Today has been the first day of serious classes. And you all may or may not ask, "How has it been, H?" and other variations questions. Well it depends -
On Cases & Classes -
I like it a lot. I think, I am going to actually like my 'fluffy' classes quite a bit- LEAD (Leadership) and Maketing. We also looked at a case of Lapdesk, a for profit social enterprise in South Africa. I haven't been as concise and articulate as I wished to be during class. But, I will get there. I better as 50% of my grade is dependent on the quality of my comments.
On Diversity of Classmates -
The sheer number of things my classmates have achieved in their 'personal' time was plain outstanding, their careers, I felt needed some room for diversity. Most had followed the consulting and private equity route, if not the IB and private equity route. So much so that I quickly realised that I was the exotic diversity candidate at Harvard, the 'poet'! Where are the promised chefs, the Olympic triathletes? Sure I have a section-mate who wrote Broadway musicals and another who was a surgeon. But we make a small motely band of "poets".
On Everything Else -
Consulting is huge here.
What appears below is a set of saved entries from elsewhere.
(* ===== verification/VfsMemory.v ===== *)
(** * A posix layer in memory

    An instance of [PosixOps] small enough to compute with: the witnesses and the
    counterexamples of the file system's theorems run on it.  It is not a model of
    [internal/posix] ([Namespace] is): it keeps no cache, and [down] makes every
    call to the bucket fail. *)
From S2P Require Import Prelude GoPath Changes StagingTypes Disk DirtyIndex CosClient Attributes MetadataCache Paths StagingManager FoldNames VfsTypes Vfs.
Import VfsTypes Vfs.

Module VfsMemory.

Record bucket := mkBucket { objects : gmap string bytes; down : bool; full : bool }.

Definition set_objects (f : gmap string bytes -> gmap string bytes) (b : bucket) : bucket :=
  mkBucket (f (objects b)) (down b) (full b).

Definition unreachable : goerr := Text "connection refused".
Definition below (dir : string) : string := TrimSuffix dir "/" +:+ "/".

(** The part of a key below a directory. *)
Definition relative (dir key : string) : option string :=
  let rest := TrimPrefix key (below dir) in
  if bool_decide (rest = key) || bool_decide (rest = "") then None else Some rest.

Definition is_directory (b : bucket) (path : string) : bool :=
  existsb (fun kv => HasPrefix kv.1 (below path)) (map_to_list (objects b)).

Definition info (path : string) (size : Z) (is_dir : bool) : FileInfo :=
  mkInfo (path_Base path) size (if is_dir then 2 ^ 31 + 493 else 420) 1 is_dir None 1.

Definition stat (pending : string -> bool) (b : bucket) (path : string) (now : Time) : bucket * (FileInfo + goerr) :=
  (b, if down b then inr unreachable
      else match objects b !! path with
           | Some d => inl (info path (len d) false)
           | None => if is_directory b path || bool_decide (path = "/") then inl (info path 0 true) else inr ErrNotExist
           end).

Definition children (b : bucket) (dir : string) : list FileInfo :=
  omap (fun kv => match SplitSlash <$> relative dir kv.1 with
                  | Some [n] => Some (info n (len kv.2) false)
                  | Some [n; ""] => Some (info n 0 true)
                  | _ => None
                  end) (map_to_list (objects b)).

Definition when_up {A} (b : bucket) (r : bucket * (A + goerr)) : bucket * (A + goerr) :=
  if down b then (b, inr unreachable) else r.
Definition done_when_up (b : bucket) (f : gmap string bytes -> gmap string bytes) : bucket * option goerr :=
  if down b then (b, Some unreachable) else (set_objects f b, None).

#[global] Instance memory : PosixOps := {|
  ops := bucket;
  op_Stat := stat;
  op_ListDirectory _ b dir _ := when_up b (b, inl (children b dir));
  op_CachedChildNames b _ _ := (b, None);
  op_ChildNamesWithPrefix _ b dir prefix _ :=
    when_up b (b, inl (filter (fun n => HasPrefix n prefix = true) (name <$> children b dir)));
  op_WriteFile b path d _ := done_when_up b <[path := d]>;
  op_DeleteFile b path := done_when_up b (delete path);
  op_CreateDirectory b path _ := done_when_up b <[below path := []]>;
  op_DeleteDirectory _ b path _ := done_when_up b (delete (below path));
  op_RenameFile _ b oldPath newPath _ :=
    done_when_up b (fun m => match m !! oldPath with Some d => <[newPath := d]> (delete oldPath m) | None => m end);
  op_CopyFile _ b src dst _ _ :=
    done_when_up b (fun m => match m !! src with Some d => <[dst := d]> m | None => m end);
  op_UpdateAttributes _ b _ _ _ := done_when_up b id;
  op_InvalidateFileMutation b _ := b;
  op_ReadFile b path off n :=
    when_up b (b, match objects b !! path with
                  | Some d => inl (if n <=? 0 then d else Disk.pread d off n)
                  | None => inr ErrNotExist
                  end);
  op_Download b path :=
    when_up b (b, match objects b !! path with Some d => inl (d, true) | None => inr ErrNotExist end);
  op_BucketFull b := full b
|}.

#[global] Instance memory_laws : PosixLaws.
Proof.
  refine {| sound := fun _ => True |}; [done..|].
  intros b path b' pend now i _ _ Hd Hi. simpl in *. unfold done_when_up in Hd. unfold stat in Hi.
  destruct (down b) eqn:Ed; [done|]. injection Hd as <-. simpl in Hi. rewrite Ed in Hi. simpl in Hi.
  rewrite lookup_delete_eq in Hi. destruct (_ || _); [|done]. by injection Hi as <-.
Defined.

(** Names hashed to themselves. *)
#[global] Instance plain_hash : PathHash := {| path_hash := fun s => s; path_hash_inj := fun x y H => H |}.

(** An NFS view of a bucket, with staging and without. *)
Definition nfs_view (staging : bool) : View := mkView "/" false "nfs" staging 4096 512 1 None map_to_list.

Definition area_config : Staging.StagingConfig :=
  Staging.mkConfig "/staging" 64 (60 * Second) 1 3 Second (30 * Second) true true "block" 80 95
    (Some (30 * Second)) (Some (250 * Millisecond)).
Definition empty_area : Staging.Manager := Staging.mkManager area_config ∅ ∅ DirtyIndex.NewDirtyFileIndex ∅ 0 false ∅ Disk.empty_disk.

End VfsMemory.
The first day, BCG clogged my mailbox with awesome umbrellas and a personalised note from the CEO. Not to be outdone, the second day, Bain & Company sent me(and all other RCs) super cool water bottles and email Ids of real people, urging me to contact them. That's all very flattering I am sure. But it makes my search to tread the path lesser traveled rather challenging. The array of social, club activities is staggering. The skys the limit. Being the old bore, I have opted out of all the bar-disco-club nights. But I fancy checking out plays in the Sanders Theater, making full use of the collection at Lemont and the archives at Widener across the river. I plan to go to university stand-up comedy and dance and plan to row or dance. If it's all free, that is, as I happen to be in a financial mess.
It's only been 5 days, but I feel distant from my old life.
Comments
akka
Its ok...good na, that life there is not the same as here ! wouldnt that have been a major disappointment...phew...crisis averted i say :)
Now smile, chin up...go find ur tree and ur book you want to read sitting under it.